3) Eventually the rules will shift. And typically a forces effectiveness swings good ---> bad (or at least to not as effective, though people freak & scream their armies now trash) /bad ---> good. Having multiple forces helps ride out those shifts. The more forces you can enjoy playing, the more likely you are of always having something worth fielding.
Eldar wraith constructs fit somewhat, and you could absolutely add female spiritseers to fulfill the "hawt" (really?). Simple female headswaps and also maybe add Yvraine from the Ynnari to lead them.
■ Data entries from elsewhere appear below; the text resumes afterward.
(* ===== verification/VmGenSpec.v ===== *)
(** * Theorems on the code generator

    The assignments of a block, compiled and run; and what the generator gets
    wrong, on concrete blocks. *)

From stdpp Require Import base list gmap numbers decidable strings relations.
From Stdlib Require Import ZArith Lia.
From S2P Require Import Prelude Memory CType Floats CArith Strings Symbol Typetree Ir IrSem OptimizeRuns VmInstr VmRun VmProps VmMove VmImage VmLink VmGen VmGenSem VmGenProps VmGenCode.

Local Open Scope Z_scope.

(** The instructions [l] are at [ip]. *)
Definition code_at (E : vm_env) (ip : Z) (l : list vm_code) : Prop :=
  ∀ i c, l !! i = Some c → VmRun.fetch E (ip + Z.of_nat i) = Ok c.

Lemma turns_steps `{FA : FloatArith} E l s s' : turns E l s s' →
  s_ip s' = s_ip s + Z.of_nat (length l) ∧ (code_at E (s_ip s) l → nsteps (vstep E) (length l) s s').
Proof.
  induction 1 as [s|c l s s1 s2 [He Hip] Hr [IHi IHs]]; simpl.
  - split; [lia|]. intros _. constructor.
  - split; [lia|]. intros Hc. econstructor.
    + eapply fetch_step; [|exact He]. rewrite <-(Z.add_0_r (s_ip s)). by apply (Hc O c).
    + apply IHs. intros i c' Hi. rewrite Hip. replace (s_ip s + 1 + Z.of_nat i) with (s_ip s + Z.of_nat (S i)) by lia.
      by apply (Hc (S i)).
Qed.

(** C1: Compiling assignments.  The instructions that [gen_code] appends for
    the assignments [code], run by the interpreter from a state whose memory
    agrees with [m] but for the used-up temporaries [D], reach a state whose
    memory agrees with the result of the assignments by their C meaning, with
    the stack pointer and the frame where they were; whatever pops the
    peepholes of [emit_vm_load] drop or turn into stores, and in whatever order
    the operands are pushed. *)
Theorem gen_code_correct `{FA : FloatArith} E depth ts ys M sp0 bp gp D g s m m' code :
  (∀ e l r, operate M e l r = c_operate e l r) →
  (∀ x y, ys !! x = Some y → addr M x = e_stack E + (if is_global_var y then gp else bp) + base_of y) →
  g_mode g = false → g_symbols g = ys → g_args g = [] →
  (∃ c, last (g_code g) = Some c ∧ c_opcode c ≠ VM_POP ∧ c_opcode c ≠ VM_FZERO) →
  sim E depth ts ys M sp0 bp gp D [] s m →
  code_ok depth ts ys (g_labels g) M D m false code = true →
  IrSem.exec_code depth ts ys M (m, []) code = Some (m', []) →
  ∃ g' l s', gen_code depth ts code g = Ok g' ∧ g_code g' = g_code g ++ l ∧
    sim E depth ts ys M sp0 bp gp (spent_in depth ts ys D code) [] s' m' ∧
    s_ip s' = s_ip s + Z.of_nat (length l) ∧ (code_at E (s_ip s) l → nsteps (vstep E) (length l) s s').
Proof.
  intros Hop Hlay Hm Hy Ha Hlast Hsim Hok Hex.
  assert (Hi : inv E depth ts ys (g_labels g) M sp0 bp gp (g_code g) s D [] g m).
  { exists [], s. split; try done; [by rewrite app_nil_r|constructor]. }
  destruct (code_ok_gen E depth ts ys (g_labels g) M sp0 bp gp (g_code g) s Hlast
    (sim_ok _ _ _ _ _ _ _ _ _ _ _ _ Hsim) Hlay Hop code D g m false m' Hi) as (g' & Hg & l & s' & Hi'); try done.
  { intros _ c Hc. destruct Hlast as (c' & Hc' & _ & Hf). congruence. }
  destruct (turns_steps E l s s' (gi_runs _ _ _ _ _ _ _ _ _ _ _ _ _ _ _ _ _ Hi')) as [Hip Hsteps].
  exists g', l, s'. split; [done|]. split; [exact (gi_code _ _ _ _ _ _ _ _ _ _ _ _ _ _ _ _ _ Hi')|].
  split; [exact (gi_sim _ _ _ _ _ _ _ _ _ _ _ _ _ _ _ _ _ Hi')|]. done.
Qed.

(** ** An instance *)

(** Locals [int x, y; int *p;] and an [int] temporary, in 8 bytes each. *)
Definition local (name : list Z) (t : ctype) (n o : Z) : symbol :=
  Symbol (str_init [] name).2 t SYM_DEFINITION LINK_NONE 0 0 0 n 1 o (-1) NoValue.
Definition gen_symbols : symbols := list_to_map [
  (1%N, local (cstr "x") basic_type__int 0 0);
  (2%N, local (cstr "y") basic_type__int 0 8);
  (3%N, local (cstr "p") (pointer_to basic_type__int) 0 16);
  (4%N, local (cstr ".t") basic_type__int 1 24) ].

Definition gx := direct 1%N basic_type__int.
Definition gy := direct 2%N basic_type__int.
Definition gt := direct 4%N basic_type__int.
Definition at_p : var := Var DEREF basic_type__int (Some 3%N) 0 0 0 true 0.
Definition op2 (o : Ir.optype) (a b : var) : expression := Expression o basic_type__int a b.

(** [t = x + y; x = y * t; *p = x - 1; t = *p; y = t << 2; x = 0;] *)
Definition gen_block : list statement :=
  [assign gt (op2 IR_OP_ADD gx gy); assign gx (op2 IR_OP_MUL gy gt);
   assign at_p (op2 IR_OP_SUB gx (immediate 1)); assign gt (as_expr at_p);
   assign gy (op2 IR_OP_SHL gt (immediate 2)); assign gx (as_expr (immediate 0))].

(** The frame is at 4112, and the stack pointer 32 bytes above it. *)
Definition gen_machine : machine :=
  Machine (λ s, match gen_symbols !! s with Some y => 4096 + (if is_global_var y then 8 else 16) + base_of y | None => 0 end)
    c_operate (λ _ bs, bs) (λ _ _ bs, bs) (λ _ _, false) (λ _ _ _ _, None).
(** [x = 5], [y = -7], and [p] points to [y]. *)
Definition gen_bytes : list Z := le_enc 8 5 ++ le_enc 4 (-7) ++ le_enc 4 0 ++ le_enc 8 4120 ++ le_enc 8 0.
Definition gen_memory : mem := mblock 4112 gen_bytes.
Definition gen_machine_state : vm_state :=
  VmState (mblock 4096 (replicate 16 0 ++ gen_bytes ++ replicate 24 0)) 0 48 16 8 0 None.
Definition gen_begin : genstate :=
  emit_vm_enter 32 (GenState false false [] [] [] [] 0 [] 0 gen_symbols ∅).

(** The peepholes at work: the temporary is never stored, the operands of the
    multiplication change places, and [x] stays on the stack. *)
Example gen_block_code :
  (λ g, (λ c, (c_opcode c, c_type c)) <$> g_code g) <$> to_option (gen_code 4 [] gen_block gen_begin) =
  Some [(VM_ENTER, VMOP_NONE);
        (VM_PUSH, VMOP_VARI); (VM_PUSH, VMOP_VARI); (VM_ADD, VMOP_INT32);
        (VM_PUSH, VMOP_VARI); (VM_MUL, VMOP_INT32); (VM_STORE, VMOP_INT32);
        (VM_DEC, VMOP_INT32); (VM_DEPOP, VMOP_INT32);
        (VM_PUSH, VMOP_VARI); (VM_DEREF, VMOP_INT32);
        (VM_PUSH, VMOP_INT32); (VM_SHL, VMOP_INT32); (VM_POP, VMOP_INT32);
        (VM_FZERO, VMOP_NONE)].
Proof. vm_compute. reflexivity. Qed.

Lemma gen_layout x y : gen_symbols !! x = Some y →
  addr gen_machine x = e_stack (demo_env []) + (if is_global_var y then 8 else 16) + base_of y.
Proof. intros H. simpl. by rewrite H. Qed.

Lemma mem_sub_compute (m m' : mem) : map_Forall (λ a b, m' !! a = Some b) m → ∀ a b, m !! a = Some b → m' !! a = Some b.
Proof. intros H a b Ha. by apply (H a b). Qed.

Lemma gen_sim : sim (demo_env []) 4 [] gen_symbols gen_machine 48 16 8 [] [] gen_machine_state gen_memory.
Proof.
  split; [done|done|done| | |done| |].
  - apply mem_ok_compute. vm_compute. reflexivity.
  - apply mapped_compute. vm_compute. reflexivity.
  - intros a b Ha. assert (H : s_mem gen_machine_state !! a = Some b).
    { revert a b Ha. apply mem_sub_compute. apply (bool_decide_eq_true_1 _). vm_compute. reflexivity. }
    rewrite H. by split.
  - intros a [b Ha]. cut (a < 4144); [simpl; lia|]. revert a b Ha.
    apply (map_Forall_impl (λ a _, bool_decide (a < 4144) = true)).
    + apply (bool_decide_eq_true_1 _). vm_compute. reflexivity.
    + intros a b H. by apply bool_decide_eq_true in H.
Qed.

(** The memory behind the block. *)
Definition gen_after : mem :=
  match IrSem.exec_code 4 [] gen_symbols gen_machine (gen_memory, []) gen_block with Some (m, _) => m | None => ∅ end.

Lemma gen_block_runs :
  IrSem.exec_code 4 [] gen_symbols gen_machine (gen_memory, []) gen_block = Some (gen_after, []).
Proof. vm_compute. reflexivity. Qed.

Lemma gen_code_correct_witness : ∃ g' l s',
  gen_code 4 [] gen_block gen_begin = Ok g' ∧ g_code g' = g_code gen_begin ++ l ∧
  sim (demo_env []) 4 [] gen_symbols gen_machine 48 16 8 [4%N] [] s' gen_after ∧
  mread gen_after 4112 4 = Some (le_enc 4 0) ∧ mread gen_after 4120 4 = Some (le_enc 4 52).
Proof.
  destruct (gen_code_correct (demo_env []) 4 [] gen_symbols gen_machine 48 16 8 [] gen_begin gen_machine_state
    gen_memory gen_after gen_block) as (g' & l & s' & Hg & Hl & Hs & _).
  - intros e l r. reflexivity.
  - exact gen_layout.
  - reflexivity.
  - reflexivity.
  - reflexivity.
  - exists (mkcode VM_ENTER VMOP_NONE (DSize 32)). split; [reflexivity|]. split; discriminate.
  - exact gen_sim.
  - vm_compute. reflexivity.
  - exact gen_block_runs.
  - exists g', l, s'. split; [exact Hg|]. split; [exact Hl|]. split; [exact Hs|]. split; vm_compute; reflexivity.
Defined.

(** ** What is generated wrong *)

(** Equality of wide operands.  For operands that are not floating-point,
    whatever their size, [vm_gen_expr] ends [==] with an instruction that
    compares the low 32 bits of the two words: the type of the comparison is
    [int], and the operands are taken at the type of the result. *)
Theorem equality_compares_32_bits `{FA : FloatArith} E depth ts e g g' :
  ex_op e = IR_OP_EQ → ex_type e = basic_type__int → is_real (v_type (ex_l e)) = false → g_mode g' = false →
  vm_gen_expr depth ts e g = Ok g' →
  ∃ c, last (g_code g') = Some c ∧ ∀ s va vb, word E s (-16) = Some va → word E s (-8) = Some vb →
    ∃ m', VmRun.exec_code E c s = Ok (Running (next (set_sp (s_sp s - 8) (set_mem m' s)))) ∧
      upd64 (s_mem s) m' (at_sp E (-16) s) (Z.b2z (conv I32 va =? conv I32 vb)).
Proof.
  intros Ho Ht Hr Hm Hg. unfold vm_gen_expr in Hg. rewrite Ho, Hr, Ht in Hg. cbn [andb] in Hg.
  unfold GEN_2OP_SWAP_CHECK in Hg. apply bind_ok_inv in Hg as (w & _ & Hg). apply bind_ok_inv in Hg as (g1 & _ & Hg).
  injection Hg as <-. exists (mkcode VM_EQ VMOP_INT32 DNone).
  unfold emit_vm_op, emit_vm_code in *. destruct (g_mode g1) eqn:Hm1; simpl in Hm; [congruence|].
  split; [simpl; by rewrite last_snoc|]. intros s va vb Ha Hb.
  pose proof (OP2I_word E (ICmp CEq) I32 s va vb Ha Hb) as H. simpl in H. destruct H as (m' & H & Hu).
  exists m'. split; [|done]. rewrite (exec_int_binop E (ICmp CEq) _ s I32) by done. by rewrite H.
Qed.

(** [long] locals [a] and [b]; [a == b]. *)
Definition wide_symbols : symbols := list_to_map [
  (1%N, local (cstr "a") basic_type__long 0 0); (2%N, local (cstr "b") basic_type__long 0 8) ].
Definition wide_begin : genstate :=
  emit_vm_enter 16 (GenState false false [] [] [] [] 0 [] 0 wide_symbols ∅).
Definition wide_equal : expression :=
  op2 IR_OP_EQ (direct 1%N basic_type__long) (direct 2%N basic_type__long).
Definition wide_generated : genstate := default wide_begin (to_option (vm_gen_expr 4 [] wide_equal wide_begin)).

(** [1 << 32] and [0] are equal. *)
Lemma equality_compares_32_bits_witness : ∃ c m', last (g_code wide_generated) = Some c ∧
  VmRun.exec_code (demo_env []) c (demo [2 ^ 32; 0]) = Ok (Running (next (set_sp 8 (set_mem m' (demo [2 ^ 32; 0]))))) ∧
  mload m' 4096 U64 = Some 1.
Proof.
  destruct (equality_compares_32_bits (demo_env []) 4 [] wide_equal wide_begin wide_generated) as (c & Hc & H).
  - reflexivity.
  - reflexivity.
  - vm_compute. reflexivity.
  - vm_compute. reflexivity.
  - vm_compute. reflexivity.
  - destruct (H (demo [2 ^ 32; 0]) (2 ^ 32) 0) as (m' & He & Hv & _).
    + vm_compute. reflexivity.
    + vm_compute. reflexivity.
    + exists c, m'. split; [exact Hc|]. split; [exact He|]. exact Hv.
Defined.

(** Constants of pointer type.  For a constant of pointer type the
    instruction that [vm_load_var] emits pushes the low byte of the constant,
    extended by its sign, in place of the address. *)
Theorem pointer_constant_truncated `{FA : FloatArith} E depth ts v g g' s :
  v_kind v = IMMEDIATE → is_pointer (v_type v) = true → is_unsigned (v_type v) = false → v_symbol v = None →
  g_mode g = false → vm_load_var depth ts v g = Ok g' → mapped (s_mem s) (at_sp E 0 s) 8 →
  ∃ c m', g_code g' = g_code g ++ [c] ∧
    VmRun.exec_code E c s = Ok (Running (next (set_sp (s_sp s + 8) (set_mem m' s)))) ∧
    mload m' (at_sp E 0 s) U64 = Some (wrap_u 64 (conv I8 (v_imm v))).
Proof.
  intros Hk Hp Hu Hs Hm Hg Hsp. unfold is_pointer, type_is in Hp. apply bool_decide_eq_true in Hp.
  unfold vm_load_var in Hg. rewrite Hk, Hp, Hs in Hg. unfold push_number in Hg. rewrite Hp, Hu in Hg. injection Hg as <-.
  exists (mkcode VM_PUSH VMOP_INT8 (DImm (ImmBits (wrap_u 8 (v_imm v))))).
  destruct (exec_push_imm E (mkcode VM_PUSH VMOP_INT8 (DImm (ImmBits (wrap_u 8 (v_imm v))))) s I8 _
    eq_refl eq_refl eq_refl Hsp) as (m' & He & Hpu).
  exists m'. split; [unfold emit_vm_push_imm, emit_vm_code; by rewrite Hm|]. split; [exact He|].
  rewrite (mload_mstore_same _ _ _ _ _ Hpu). f_equal. change (conv U64) with (wrap_u 64). f_equal.
  apply conv_proper. by apply eqm_wrap_u.
Qed.

(** [(int * )0x1234] is the address 0x34. *)
Definition pointer_constant : var := Var IMMEDIATE (pointer_to basic_type__int) None 0 0 0 false 0x1234.

Lemma pointer_constant_truncated_witness : ∃ c m',
  VmRun.exec_code (demo_env []) c (demo []) = Ok (Running (next (set_sp 8 (set_mem m' (demo []))))) ∧
  mload m' 4096 U64 = Some 0x34.
Proof.
  destruct (pointer_constant_truncated (demo_env []) 4 [] pointer_constant wide_begin
    (default wide_begin (to_option (vm_load_var 4 [] pointer_constant wide_begin))) (demo [])) as (c & m' & _ & He & Hv).
  - reflexivity.
  - vm_compute. reflexivity.
  - vm_compute. reflexivity.
  - reflexivity.
  - reflexivity.
  - vm_compute. reflexivity.
  - apply mapped_compute. vm_compute. reflexivity.
  - exists c, m'. split; [exact He|exact Hv].
Defined.

(** Stores of zero to neighbours.  [emit_vm_fill_zero] joins the fills of
    consecutive places into one instruction, and the interpreter does nothing
    for 3, 5, 6 or 7 bytes: zeroing three one-byte members one after another
    leaves the memory of every machine as it was. *)
Theorem neighbours_not_zeroed `{FA : FloatArith} :
  let member o := Var DIRECT basic_type__char (Some 1%N) o 0 0 true 0 in
  let zero := Expression IR_OP_CAST basic_type__char (immediate 0) (immediate 0) in
  ∃ g' c, gen_code 4 [] [assign (member 0) zero; assign (member 1) zero; assign (member 2) zero] gen_begin = Ok g' ∧
    g_code g' = g_code gen_begin ++ [c] ∧
    ∀ E s, VmRun.exec_code E c s = Ok (Running (next s)).
Proof.
  intros member zero. eexists _, (mkcode VM_FZERO VMOP_NONE (DAddr (VmAddress (cstr "x") false 0 0 0 3 None))).
  split; [vm_compute; reflexivity|]. split; [vm_compute; reflexivity|]. intros E s. reflexivity.
Qed.

Definition mixed_symbols : symbols := list_to_map [
  (1%N, Symbol (str_init [] (cstr "g")).2 basic_type__int SYM_DEFINITION LINK_EXTERN 0 0 0 0 0 0 0 NoValue);
  (2%N, local (cstr "x") basic_type__int 0 4) ].
Definition mixed_begin : genstate :=
  emit_vm_enter 8 (GenState false false [] [] [] [] 0 [] 0 mixed_symbols ∅).

(** Stores of zero to globals and locals: [emit_vm_fill_zero] does not
    compare where the two places are: after a store of zero to a global at
    offset 0, one to the local at offset 4 of the frame becomes a fill of
    eight bytes of the global area, and no instruction writes the local. *)
Theorem fill_leaves_the_frame :
  let zero v := assign v (as_expr (immediate 0)) in
  ∃ g', gen_code 4 [] [zero (direct 1%N basic_type__int); zero (direct 2%N basic_type__int)] mixed_begin = Ok g' ∧
    g_code g' = g_code mixed_begin ++ [mkcode VM_FZERO VMOP_NONE (DAddr (VmAddress (cstr "g") true 0 0 0 8 None))].
Proof. intros zero. eexists. split; vm_compute; reflexivity. Qed.

(** A variable behind a constant address has no symbol; reading it or storing
    to it reads the name of a null symbol. *)
Lemma constant_address_crashes `{FA : FloatArith} depth ts v e g :
  v_kind v = DEREF → v_symbol v = None → is_array (v_type v) = false →
  vm_load_var depth ts v g = Undef "null symbol" ∧ gen_assign depth ts (assign v e) g = Undef "null symbol".
Proof.
  intros Hk Hs Ha. unfold vm_load_var, gen_assign. simpl. rewrite Hk, Hs, Ha. split; [done|].
  by rewrite (bool_decide_eq_true_2 (DEREF = DEREF)), !andb_false_r by done.
Qed.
For lore we don't know why Tyranids leave behind minerals on planets, however consider that right now they are on the offensive and that living biomatter is clearly faster to digest and use. Their fleets currently attack worlds, consume the readily accessible food and then move onto the next.
This both allows them to retain a high degree of mobility and also allows them to continually weaken their enemies by stripping worlds in this manner.
It might well be that the Tyranids "grazing" on mineral worlds would come much later when there's no viable threat left in the Galaxy and they are then able to settle around mineral worlds and feed more slowly on the mineral content. They might even have different hive ships far out in the dark of the empty between Galaxies which are simply waiting (or travelling very slowly) to come and consume the rest.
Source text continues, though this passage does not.